◆ **Records shown**:
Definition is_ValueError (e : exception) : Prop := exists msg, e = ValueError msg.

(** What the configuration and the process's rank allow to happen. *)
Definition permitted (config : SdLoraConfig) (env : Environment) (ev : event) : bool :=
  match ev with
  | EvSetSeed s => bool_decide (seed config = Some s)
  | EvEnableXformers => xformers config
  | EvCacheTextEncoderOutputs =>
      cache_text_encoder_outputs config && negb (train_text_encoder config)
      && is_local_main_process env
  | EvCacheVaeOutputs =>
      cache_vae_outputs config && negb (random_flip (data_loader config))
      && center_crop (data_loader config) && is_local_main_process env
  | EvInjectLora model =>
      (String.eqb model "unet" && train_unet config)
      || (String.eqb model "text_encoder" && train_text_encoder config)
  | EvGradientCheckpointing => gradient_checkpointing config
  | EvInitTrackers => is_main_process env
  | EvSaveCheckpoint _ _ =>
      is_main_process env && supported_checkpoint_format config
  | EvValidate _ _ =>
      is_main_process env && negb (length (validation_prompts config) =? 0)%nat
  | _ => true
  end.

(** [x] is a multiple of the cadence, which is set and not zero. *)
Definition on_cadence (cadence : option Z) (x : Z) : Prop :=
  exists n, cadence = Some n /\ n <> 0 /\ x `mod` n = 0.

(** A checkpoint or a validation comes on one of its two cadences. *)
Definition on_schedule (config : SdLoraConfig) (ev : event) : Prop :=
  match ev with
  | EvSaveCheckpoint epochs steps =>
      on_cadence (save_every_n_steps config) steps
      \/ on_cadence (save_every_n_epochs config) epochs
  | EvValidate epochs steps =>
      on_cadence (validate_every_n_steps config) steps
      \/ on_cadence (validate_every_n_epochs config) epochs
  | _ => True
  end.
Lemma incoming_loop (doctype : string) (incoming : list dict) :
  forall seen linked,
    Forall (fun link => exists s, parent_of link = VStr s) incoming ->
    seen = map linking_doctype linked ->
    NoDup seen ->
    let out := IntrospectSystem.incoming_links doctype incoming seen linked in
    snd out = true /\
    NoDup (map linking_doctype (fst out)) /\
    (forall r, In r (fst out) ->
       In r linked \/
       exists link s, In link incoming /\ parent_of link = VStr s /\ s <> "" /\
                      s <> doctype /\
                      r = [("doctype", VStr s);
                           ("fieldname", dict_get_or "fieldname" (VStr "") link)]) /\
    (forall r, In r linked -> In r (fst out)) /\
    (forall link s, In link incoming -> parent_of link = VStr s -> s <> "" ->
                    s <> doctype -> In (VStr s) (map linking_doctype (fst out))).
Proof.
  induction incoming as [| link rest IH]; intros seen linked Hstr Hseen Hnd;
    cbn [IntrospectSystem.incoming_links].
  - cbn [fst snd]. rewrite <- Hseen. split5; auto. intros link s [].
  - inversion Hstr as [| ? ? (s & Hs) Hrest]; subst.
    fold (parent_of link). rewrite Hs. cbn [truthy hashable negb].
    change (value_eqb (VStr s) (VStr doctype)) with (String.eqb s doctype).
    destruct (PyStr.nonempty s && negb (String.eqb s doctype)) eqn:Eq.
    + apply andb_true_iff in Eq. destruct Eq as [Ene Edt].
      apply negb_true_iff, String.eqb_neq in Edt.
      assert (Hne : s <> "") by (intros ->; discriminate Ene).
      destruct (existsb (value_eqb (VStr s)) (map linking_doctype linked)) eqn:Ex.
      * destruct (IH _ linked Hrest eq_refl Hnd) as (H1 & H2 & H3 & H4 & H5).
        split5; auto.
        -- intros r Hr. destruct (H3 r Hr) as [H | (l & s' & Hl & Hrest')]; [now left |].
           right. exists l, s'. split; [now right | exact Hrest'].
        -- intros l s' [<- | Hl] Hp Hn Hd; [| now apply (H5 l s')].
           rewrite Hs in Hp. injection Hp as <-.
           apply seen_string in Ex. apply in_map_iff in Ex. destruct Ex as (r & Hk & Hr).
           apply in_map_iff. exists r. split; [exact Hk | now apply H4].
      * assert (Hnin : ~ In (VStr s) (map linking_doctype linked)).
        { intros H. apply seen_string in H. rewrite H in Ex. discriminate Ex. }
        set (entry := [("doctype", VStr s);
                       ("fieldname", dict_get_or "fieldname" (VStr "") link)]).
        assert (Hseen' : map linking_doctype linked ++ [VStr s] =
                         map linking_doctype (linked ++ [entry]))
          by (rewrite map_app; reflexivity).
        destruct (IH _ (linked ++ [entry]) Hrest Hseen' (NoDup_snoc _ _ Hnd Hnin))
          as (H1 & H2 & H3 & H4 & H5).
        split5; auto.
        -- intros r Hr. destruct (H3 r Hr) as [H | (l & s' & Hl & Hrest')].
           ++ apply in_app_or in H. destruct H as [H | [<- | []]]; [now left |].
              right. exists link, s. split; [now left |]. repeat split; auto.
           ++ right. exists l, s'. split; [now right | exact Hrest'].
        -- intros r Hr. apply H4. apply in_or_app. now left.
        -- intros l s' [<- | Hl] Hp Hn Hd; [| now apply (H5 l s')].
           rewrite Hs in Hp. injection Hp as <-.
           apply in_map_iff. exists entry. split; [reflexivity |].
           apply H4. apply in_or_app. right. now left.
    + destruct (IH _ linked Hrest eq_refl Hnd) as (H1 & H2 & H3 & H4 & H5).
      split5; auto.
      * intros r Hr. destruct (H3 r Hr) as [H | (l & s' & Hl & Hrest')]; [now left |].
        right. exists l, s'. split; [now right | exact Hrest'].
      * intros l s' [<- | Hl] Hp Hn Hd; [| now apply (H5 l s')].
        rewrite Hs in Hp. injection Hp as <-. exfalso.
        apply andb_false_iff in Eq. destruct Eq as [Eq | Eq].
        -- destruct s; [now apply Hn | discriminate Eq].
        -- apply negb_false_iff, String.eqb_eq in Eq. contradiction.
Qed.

* * *

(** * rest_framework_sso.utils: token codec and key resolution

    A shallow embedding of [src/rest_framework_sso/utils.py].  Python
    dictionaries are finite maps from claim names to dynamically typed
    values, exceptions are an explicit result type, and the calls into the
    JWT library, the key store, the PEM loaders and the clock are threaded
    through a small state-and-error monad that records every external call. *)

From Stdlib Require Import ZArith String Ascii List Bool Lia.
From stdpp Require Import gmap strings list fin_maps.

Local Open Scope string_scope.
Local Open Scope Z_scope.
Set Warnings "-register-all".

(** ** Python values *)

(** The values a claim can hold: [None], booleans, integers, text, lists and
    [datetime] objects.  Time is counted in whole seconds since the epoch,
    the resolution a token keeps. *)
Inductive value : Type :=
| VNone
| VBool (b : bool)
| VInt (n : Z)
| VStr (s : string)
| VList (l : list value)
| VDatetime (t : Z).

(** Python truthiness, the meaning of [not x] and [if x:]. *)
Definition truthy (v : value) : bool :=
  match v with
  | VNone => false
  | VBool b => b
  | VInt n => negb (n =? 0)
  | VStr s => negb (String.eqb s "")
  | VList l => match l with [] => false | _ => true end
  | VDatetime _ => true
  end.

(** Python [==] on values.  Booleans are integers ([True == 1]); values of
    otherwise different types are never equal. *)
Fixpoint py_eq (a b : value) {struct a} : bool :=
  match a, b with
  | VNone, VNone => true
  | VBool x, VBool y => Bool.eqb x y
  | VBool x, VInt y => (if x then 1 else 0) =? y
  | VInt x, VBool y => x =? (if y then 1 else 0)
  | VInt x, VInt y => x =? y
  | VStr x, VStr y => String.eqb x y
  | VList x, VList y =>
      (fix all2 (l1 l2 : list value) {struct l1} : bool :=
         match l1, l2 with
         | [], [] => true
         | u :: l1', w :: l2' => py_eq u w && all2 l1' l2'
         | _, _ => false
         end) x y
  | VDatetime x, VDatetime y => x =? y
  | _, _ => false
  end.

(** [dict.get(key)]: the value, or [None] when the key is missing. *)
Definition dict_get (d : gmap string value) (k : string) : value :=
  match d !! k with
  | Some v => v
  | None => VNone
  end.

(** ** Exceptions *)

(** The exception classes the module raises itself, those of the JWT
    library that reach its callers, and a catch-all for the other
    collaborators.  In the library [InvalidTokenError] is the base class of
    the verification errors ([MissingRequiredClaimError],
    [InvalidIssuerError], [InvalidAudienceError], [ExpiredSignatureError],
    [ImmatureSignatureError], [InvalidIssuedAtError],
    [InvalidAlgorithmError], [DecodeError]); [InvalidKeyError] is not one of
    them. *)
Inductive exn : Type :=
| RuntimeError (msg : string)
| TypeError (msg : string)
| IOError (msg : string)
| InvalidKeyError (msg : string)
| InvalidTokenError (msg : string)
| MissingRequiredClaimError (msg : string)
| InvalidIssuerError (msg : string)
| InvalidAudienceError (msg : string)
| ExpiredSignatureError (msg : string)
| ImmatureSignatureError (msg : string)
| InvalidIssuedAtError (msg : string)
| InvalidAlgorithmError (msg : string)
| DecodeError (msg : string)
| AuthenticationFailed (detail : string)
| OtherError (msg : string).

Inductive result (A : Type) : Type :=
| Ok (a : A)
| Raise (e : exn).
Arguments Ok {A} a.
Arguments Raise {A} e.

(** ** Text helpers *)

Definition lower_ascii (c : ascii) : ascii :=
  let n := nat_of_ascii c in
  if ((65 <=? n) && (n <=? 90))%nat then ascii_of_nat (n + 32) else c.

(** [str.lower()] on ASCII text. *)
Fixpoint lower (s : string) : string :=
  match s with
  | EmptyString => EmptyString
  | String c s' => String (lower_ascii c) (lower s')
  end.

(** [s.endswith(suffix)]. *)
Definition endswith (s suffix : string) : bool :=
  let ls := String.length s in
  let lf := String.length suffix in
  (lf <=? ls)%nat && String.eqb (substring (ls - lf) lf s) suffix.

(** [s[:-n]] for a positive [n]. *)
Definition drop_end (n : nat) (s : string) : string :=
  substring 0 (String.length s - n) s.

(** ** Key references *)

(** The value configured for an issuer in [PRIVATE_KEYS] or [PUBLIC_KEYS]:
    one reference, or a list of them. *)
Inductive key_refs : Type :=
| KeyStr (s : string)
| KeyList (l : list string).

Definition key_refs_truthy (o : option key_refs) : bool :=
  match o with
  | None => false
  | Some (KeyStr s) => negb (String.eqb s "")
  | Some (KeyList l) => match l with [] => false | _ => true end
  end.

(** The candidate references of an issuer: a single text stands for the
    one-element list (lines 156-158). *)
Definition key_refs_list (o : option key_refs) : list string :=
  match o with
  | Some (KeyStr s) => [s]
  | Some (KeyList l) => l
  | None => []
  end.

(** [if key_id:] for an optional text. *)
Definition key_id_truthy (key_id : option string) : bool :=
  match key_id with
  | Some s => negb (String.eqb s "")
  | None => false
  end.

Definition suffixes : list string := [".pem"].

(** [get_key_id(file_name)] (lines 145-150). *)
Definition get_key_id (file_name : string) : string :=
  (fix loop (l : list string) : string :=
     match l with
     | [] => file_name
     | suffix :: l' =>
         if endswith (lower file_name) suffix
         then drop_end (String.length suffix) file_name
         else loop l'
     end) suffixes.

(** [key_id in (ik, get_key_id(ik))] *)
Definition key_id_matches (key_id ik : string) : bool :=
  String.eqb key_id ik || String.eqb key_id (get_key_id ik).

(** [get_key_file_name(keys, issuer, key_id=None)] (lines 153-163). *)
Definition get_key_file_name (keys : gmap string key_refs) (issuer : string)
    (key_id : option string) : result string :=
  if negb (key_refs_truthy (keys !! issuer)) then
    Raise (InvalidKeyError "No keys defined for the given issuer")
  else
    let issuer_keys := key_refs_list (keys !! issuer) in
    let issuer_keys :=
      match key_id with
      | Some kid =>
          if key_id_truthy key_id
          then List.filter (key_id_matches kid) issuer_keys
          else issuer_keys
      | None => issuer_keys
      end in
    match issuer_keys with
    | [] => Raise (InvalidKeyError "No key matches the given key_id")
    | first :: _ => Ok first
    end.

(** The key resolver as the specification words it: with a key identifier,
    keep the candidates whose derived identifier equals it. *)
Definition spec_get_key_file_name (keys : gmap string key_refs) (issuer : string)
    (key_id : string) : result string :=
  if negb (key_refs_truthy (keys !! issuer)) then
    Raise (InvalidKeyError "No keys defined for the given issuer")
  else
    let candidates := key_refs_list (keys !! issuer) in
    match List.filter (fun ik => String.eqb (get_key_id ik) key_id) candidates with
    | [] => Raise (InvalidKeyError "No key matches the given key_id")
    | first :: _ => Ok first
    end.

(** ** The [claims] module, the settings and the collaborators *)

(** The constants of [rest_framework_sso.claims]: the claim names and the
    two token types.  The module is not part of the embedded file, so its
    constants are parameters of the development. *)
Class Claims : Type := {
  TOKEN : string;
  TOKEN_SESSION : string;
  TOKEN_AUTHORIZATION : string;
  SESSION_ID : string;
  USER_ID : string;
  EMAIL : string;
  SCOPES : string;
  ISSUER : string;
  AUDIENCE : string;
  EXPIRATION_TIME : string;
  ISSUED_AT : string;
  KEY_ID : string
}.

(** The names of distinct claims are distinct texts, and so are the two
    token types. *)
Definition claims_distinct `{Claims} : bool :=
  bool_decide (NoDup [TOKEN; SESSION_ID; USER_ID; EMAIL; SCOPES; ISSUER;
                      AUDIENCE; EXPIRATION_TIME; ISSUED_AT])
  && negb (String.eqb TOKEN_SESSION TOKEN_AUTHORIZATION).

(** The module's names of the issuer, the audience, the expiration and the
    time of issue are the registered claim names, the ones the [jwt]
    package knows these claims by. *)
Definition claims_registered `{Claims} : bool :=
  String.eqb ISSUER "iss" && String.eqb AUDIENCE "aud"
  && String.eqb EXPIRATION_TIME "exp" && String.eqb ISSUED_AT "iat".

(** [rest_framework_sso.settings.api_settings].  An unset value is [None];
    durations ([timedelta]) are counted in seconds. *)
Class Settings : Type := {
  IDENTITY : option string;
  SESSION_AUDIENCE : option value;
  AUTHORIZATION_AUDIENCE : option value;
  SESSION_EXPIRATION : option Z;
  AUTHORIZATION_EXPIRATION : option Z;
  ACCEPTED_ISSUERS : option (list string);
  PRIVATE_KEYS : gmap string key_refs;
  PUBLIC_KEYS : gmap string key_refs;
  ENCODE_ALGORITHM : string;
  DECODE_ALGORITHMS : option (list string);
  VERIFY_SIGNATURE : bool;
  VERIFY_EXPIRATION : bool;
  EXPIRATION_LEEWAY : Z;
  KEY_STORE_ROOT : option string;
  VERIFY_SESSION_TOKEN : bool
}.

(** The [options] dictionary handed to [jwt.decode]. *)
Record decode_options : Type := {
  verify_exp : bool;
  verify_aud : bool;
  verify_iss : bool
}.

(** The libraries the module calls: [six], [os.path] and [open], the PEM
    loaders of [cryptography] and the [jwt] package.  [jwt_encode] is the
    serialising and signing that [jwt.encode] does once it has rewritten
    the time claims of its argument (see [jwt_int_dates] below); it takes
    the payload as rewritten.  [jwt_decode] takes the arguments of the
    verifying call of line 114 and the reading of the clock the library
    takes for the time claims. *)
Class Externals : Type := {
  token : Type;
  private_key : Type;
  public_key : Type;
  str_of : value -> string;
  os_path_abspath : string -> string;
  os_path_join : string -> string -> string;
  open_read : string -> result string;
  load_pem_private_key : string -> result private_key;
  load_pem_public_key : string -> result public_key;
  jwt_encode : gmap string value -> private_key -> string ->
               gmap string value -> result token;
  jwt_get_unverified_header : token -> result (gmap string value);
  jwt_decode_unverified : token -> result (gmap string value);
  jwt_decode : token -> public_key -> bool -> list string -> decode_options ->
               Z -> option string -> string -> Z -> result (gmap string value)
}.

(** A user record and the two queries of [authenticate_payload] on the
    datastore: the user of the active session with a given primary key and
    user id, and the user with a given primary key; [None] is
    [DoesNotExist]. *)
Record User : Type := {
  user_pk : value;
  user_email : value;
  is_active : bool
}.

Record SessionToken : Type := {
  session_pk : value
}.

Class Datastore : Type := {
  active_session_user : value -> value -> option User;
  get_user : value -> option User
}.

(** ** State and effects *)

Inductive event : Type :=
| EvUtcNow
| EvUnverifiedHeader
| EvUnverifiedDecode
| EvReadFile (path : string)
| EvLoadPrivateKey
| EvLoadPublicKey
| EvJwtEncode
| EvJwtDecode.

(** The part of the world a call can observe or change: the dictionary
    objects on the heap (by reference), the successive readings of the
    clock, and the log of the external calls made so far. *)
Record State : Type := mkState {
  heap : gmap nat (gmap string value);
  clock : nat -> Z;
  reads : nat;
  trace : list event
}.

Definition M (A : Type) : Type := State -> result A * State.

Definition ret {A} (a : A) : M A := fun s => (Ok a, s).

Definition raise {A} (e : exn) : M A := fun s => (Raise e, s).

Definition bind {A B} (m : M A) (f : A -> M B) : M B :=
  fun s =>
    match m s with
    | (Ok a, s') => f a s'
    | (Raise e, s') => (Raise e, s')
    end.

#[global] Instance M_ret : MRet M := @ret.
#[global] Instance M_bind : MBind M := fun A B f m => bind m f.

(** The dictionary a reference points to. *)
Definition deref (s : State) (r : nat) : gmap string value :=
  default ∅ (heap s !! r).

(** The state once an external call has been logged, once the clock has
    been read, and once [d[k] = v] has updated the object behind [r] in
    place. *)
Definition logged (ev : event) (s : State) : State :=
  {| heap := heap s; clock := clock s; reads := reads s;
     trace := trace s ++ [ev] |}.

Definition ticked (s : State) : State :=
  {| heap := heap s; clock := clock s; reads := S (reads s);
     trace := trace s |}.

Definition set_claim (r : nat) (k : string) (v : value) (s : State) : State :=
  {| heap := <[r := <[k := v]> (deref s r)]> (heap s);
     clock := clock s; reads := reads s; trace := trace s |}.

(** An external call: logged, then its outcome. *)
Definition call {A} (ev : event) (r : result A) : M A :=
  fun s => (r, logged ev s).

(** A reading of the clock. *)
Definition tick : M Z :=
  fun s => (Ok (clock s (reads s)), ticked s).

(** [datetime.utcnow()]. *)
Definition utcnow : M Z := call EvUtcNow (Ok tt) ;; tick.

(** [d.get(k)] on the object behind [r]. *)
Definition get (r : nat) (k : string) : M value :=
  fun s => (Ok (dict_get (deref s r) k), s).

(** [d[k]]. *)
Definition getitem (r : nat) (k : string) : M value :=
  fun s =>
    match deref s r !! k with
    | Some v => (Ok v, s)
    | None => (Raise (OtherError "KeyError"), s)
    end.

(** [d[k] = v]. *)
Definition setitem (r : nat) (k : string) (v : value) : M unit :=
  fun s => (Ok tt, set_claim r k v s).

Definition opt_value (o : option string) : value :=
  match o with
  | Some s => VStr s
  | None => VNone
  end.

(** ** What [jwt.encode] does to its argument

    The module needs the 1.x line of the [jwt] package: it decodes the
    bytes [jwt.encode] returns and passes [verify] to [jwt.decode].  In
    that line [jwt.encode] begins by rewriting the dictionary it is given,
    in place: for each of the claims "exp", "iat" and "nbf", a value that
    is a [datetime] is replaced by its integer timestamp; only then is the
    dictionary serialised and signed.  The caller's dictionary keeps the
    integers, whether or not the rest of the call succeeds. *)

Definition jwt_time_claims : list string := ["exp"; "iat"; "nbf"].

◆ **Assignment**: When the line with "VBool b => b" is reached in the data above, start copying there, and copy each line exactly until the line with "(** [dict.get(key)]: the" has been copied; copy nothing else.

◆ **Completed task**:
  | VBool b => b
  | VInt n => negb (n =? 0)
  | VStr s => negb (String.eqb s "")
  | VList l => match l with [] => false | _ => true end
  | VDatetime _ => true
  end.

(** Python [==] on values.  Booleans are integers ([True == 1]); values of
    otherwise different types are never equal. *)
Fixpoint py_eq (a b : value) {struct a} : bool :=
  match a, b with
  | VNone, VNone => true
  | VBool x, VBool y => Bool.eqb x y
  | VBool x, VInt y => (if x then 1 else 0) =? y
  | VInt x, VBool y => x =? (if y then 1 else 0)
  | VInt x, VInt y => x =? y
  | VStr x, VStr y => String.eqb x y
  | VList x, VList y =>
      (fix all2 (l1 l2 : list value) {struct l1} : bool :=
         match l1, l2 with
         | [], [] => true
         | u :: l1', w :: l2' => py_eq u w && all2 l1' l2'
         | _, _ => false
         end) x y
  | VDatetime x, VDatetime y => x =? y
  | _, _ => false
  end.

(** [dict.get(key)]: the value, or [None] when the key is missing. *)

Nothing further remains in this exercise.